(Collected data)
Lemma updatePassword_check_order_witness :
  let run_on request := run demo_service (updatePassword request) demo_store in
  outcome_of (run_on (mkRequest (with_id "9")
                        (password_change (VStr "x") (VStr "a") (VStr "b"))))
  = Normal (Forwarded (errorResponder INVALID_PASSWORD
              "Failed to update password, new password is not same"))
  /\ outcome_of (run_on (mkRequest (with_id "9")
                           (password_change (VStr "x") (VStr "a") (VStr "a"))))
     = Normal (Forwarded (errorResponder UNPROCESSABLE_ENTITY "Unknown user"))
  /\ outcome_of (run_on (mkRequest (with_id "1")
                           (password_change (VStr "x") (VStr "a") (VStr "a"))))
     = Normal (Forwarded (errorResponder INVALID_PASSWORD
                 "Failed to update password, wrong password"))
  /\ outcome_of (run_on (mkRequest (with_id "1")
                           (password_change (VStr "wonderland") (VNum 5) (VNum 5))))
     = Normal (Forwarded (errorResponder SERVER
                 "password is not updated, Something is wrong")).
Proof.
  cbv zeta. split; [|split; [|split]].
  - pose proof (updatePassword_check_order demo_service
      (mkRequest (with_id "9") (password_change (VStr "x") (VStr "a") (VStr "b")))
      demo_store eq_refl) as [Hfirst _].
    by rewrite Hfirst.
  - pose proof (updatePassword_check_order demo_service
      (mkRequest (with_id "9") (password_change (VStr "x") (VStr "a") (VStr "a")))
      demo_store eq_refl) as [_ Hrest].
    destruct (Hrest eq_refl eq_refl VNull demo_store eq_refl) as [Hunknown _].
    by rewrite Hunknown.
  - pose proof (updatePassword_check_order demo_service
      (mkRequest (with_id "1") (password_change (VStr "x") (VStr "a") (VStr "a")))
      demo_store eq_refl) as [_ Hrest].
    destruct (Hrest eq_refl eq_refl (user_json "1" alice) demo_store eq_refl)
      as [_ Hknown].
    destruct (Hknown eq_refl (VBool false) demo_store eq_refl) as [Hwrong _].
    by rewrite Hwrong.
  - pose proof (updatePassword_check_order demo_service
      (mkRequest (with_id "1")
         (password_change (VStr "wonderland") (VNum 5) (VNum 5)))
      demo_store eq_refl) as [_ Hrest].
    destruct (Hrest eq_refl eq_refl (user_json "1" alice) demo_store eq_refl)
      as [_ Hknown].
    destruct (Hknown eq_refl (VBool true) demo_store eq_refl) as [_ Hright].
    by rewrite (Hright eq_refl VNull demo_store eq_refl eq_refl).
Defined.


Lemma updatePassword_success_payload_witness :
  let request :=
    mkRequest (with_id "1")
      (password_change (VStr "wonderland") (VStr "rabbit") (VStr "rabbit")) in
  let payload :=
    VObj [("id", VStr "1"); ("password_new", VStr "rabbit");
          ("message", VStr "password was succesfully updated")] in
  run demo_service (updatePassword request) demo_store =
    (Normal (Responded 200 payload), demo_store_rabbit,
     [(GetUser (VStr "1"), Returned (user_json "1" alice));
      (PasswordMatched (VStr "wonderland") (VStr (demo_hash "wonderland")),
       Returned (VBool true));
      (UpdatePassword (VStr "1") (VStr "rabbit"), Returned (VBool true));
      (ResJson 200 payload, Returned VUndefined)])
  /\ field payload "password_new" = VStr "rabbit".
Proof.
  cbv zeta.
  apply (updatePassword_success_payload demo_service
           (mkRequest (with_id "1")
              (password_change (VStr "wonderland") (VStr "rabbit") (VStr "rabbit")))
           demo_store demo_store demo_store demo_store_rabbit demo_store_rabbit
           (user_json "1" alice) (VBool true) (VBool true) VUndefined);
    reflexivity.
Defined.

Lemma createUser_success_payload_witness :
  let request :=
    mkRequest (VObj []) (registration "carol" "carol@example.com" "pw" "pw") in
  let payload := VObj [("name", VStr "carol"); ("email", VStr "carol@example.com")] in
  let created :=
    <[demo_new_id demo_store := mkUser "carol" "carol@example.com" (demo_hash "pw")]>
      demo_store in
  run demo_service (createUser request) demo_store =
    (Normal (Responded 200 payload), created,
     [(GetUserByEmail (VStr "carol@example.com"), Returned VNull);
      (CreateUser (VStr "carol") (VStr "carol@example.com") (VStr "pw"),
       Returned (VBool true));
      (ResJson 200 payload, Returned VUndefined)])
  /\ get_prop payload "password" = inr VUndefined
  /\ get_prop payload "password_confirm" = inr VUndefined.
Proof.
  cbv zeta.
  apply (createUser_success_payload demo_service
           (mkRequest (VObj []) (registration "carol" "carol@example.com" "pw" "pw"))
           demo_store demo_store
           (<[demo_new_id demo_store :=
                mkUser "carol" "carol@example.com" (demo_hash "pw")]> demo_store)
           (<[demo_new_id demo_store :=
                mkUser "carol" "carol@example.com" (demo_hash "pw")]> demo_store)
           (VBool true) VUndefined);
    reflexivity.
Defined.

Lemma getUser_returns_service_user_witness :
  run demo_service (getUser (mkRequest (with_id "2") VUndefined)) demo_store =
    (Normal (Responded 200 (user_json "2" bob)), demo_store,
     [(GetUser (VStr "2"), Returned (user_json "2" bob));
      (ResJson 200 (user_json "2" bob), Returned VUndefined)])
  /\ forall payload,
       outcome_of (run demo_service (getUser (mkRequest (with_id "2") VUndefined))
                     demo_store)
       = Normal (Responded 200 payload) ->
       field payload "password" = VStr (demo_hash "builder").
Proof.
  apply (getUser_returns_service_user demo_service
           (mkRequest (with_id "2") VUndefined) demo_store demo_store demo_store
           (user_json "2" bob) VUndefined);
    reflexivity.
Defined.

Lemma createUser_email_taken_iff_lookup_not_null_witness :
  let request :=
    mkRequest (VObj []) (registration "bobby" "bob@example.com" "pw" "pw") in
  let result := run demo_service (createUser request) demo_store in
  (result =
     (Normal (Forwarded (errorResponder EMAIL_ALREADY_TAKEN
                "Failed to create user, email is already taken")),
      demo_store,
      [(GetUserByEmail (VStr "bob@example.com"), Returned (user_json "2" bob))])
   <-> strict_neq (user_json "2" bob) VNull = true)
  /\
  (strict_neq (user_json "2" bob) VNull = false ->
   exists rest,
     trace_of result =
       (GetUserByEmail (VStr "bob@example.com"), Returned (user_json "2" bob))
       :: (CreateUser (VStr "bobby") (VStr "bob@example.com") (VStr "pw"),
           (demo_service
              (CreateUser (VStr "bobby") (VStr "bob@example.com") (VStr "pw"))
              demo_store).1)
       :: rest)
  /\ existsb is_CreateUser (calls (trace_of result))
     = negb (strict_neq (user_json "2" bob) VNull).
Proof.
  cbv zeta.
  apply (createUser_email_taken_iff_lookup_not_null demo_service
           (mkRequest (VObj []) (registration "bobby" "bob@example.com" "pw" "pw"))
           demo_store demo_store (user_json "2" bob));
    reflexivity.
Defined.

Lemma deleteUser_then_getUser_witness :
  outcome_of (run demo_service (deleteUser (mkRequest (with_id "2") VUndefined))
                demo_store)
  = Normal (Responded 200 (with_id "2"))
  /\ outcome_of
       (run demo_service (getUser (mkRequest (with_id "2") VUndefined))
          (world_of (run demo_service
                       (deleteUser (mkRequest (with_id "2") VUndefined))
                       demo_store)))
     = Normal (Forwarded (errorResponder UNPROCESSABLE_ENTITY "Unknown user")).
Proof.
  split; [reflexivity|].
  apply (deleteUser_then_getUser demo_hash demo_matched demo_new_id
           (mkRequest (with_id "2") VUndefined) demo_store (with_id "2")).
  reflexivity.
Defined.

(** C3 fails as stated.  Over a service whose lookup by email answers
    [undefined] when it finds no user, and an empty store (no user has the
    email of the request), [createUser] with matching passwords raises
    [EMAIL_ALREADY_TAKEN] and makes no creation call. *)
Lemma createUser_undefined_lookup_counterexample :
  let request :=
    mkRequest (VObj []) (registration "carol" "carol@example.com" "pw" "pw") in
  let result := run undefined_service (createUser request) ∅ in
  (forall i u, (∅ : gmap string User) !! i = Some u ->
               user_email u <> "carol@example.com")
  /\ result =
       (Normal (Forwarded (errorResponder EMAIL_ALREADY_TAKEN
                  "Failed to create user, email is already taken")),
        ∅,
        [(GetUserByEmail (VStr "carol@example.com"), Returned VUndefined)]).
Proof.
  cbv zeta. split.
  - intros i u Hlookup. by rewrite lookup_empty in Hlookup.
  - reflexivity.
Qed.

• Work required
From the records above, pull out each line that has "created".

• Finished exercise
  let created :=
    (Normal (Responded 200 payload), created,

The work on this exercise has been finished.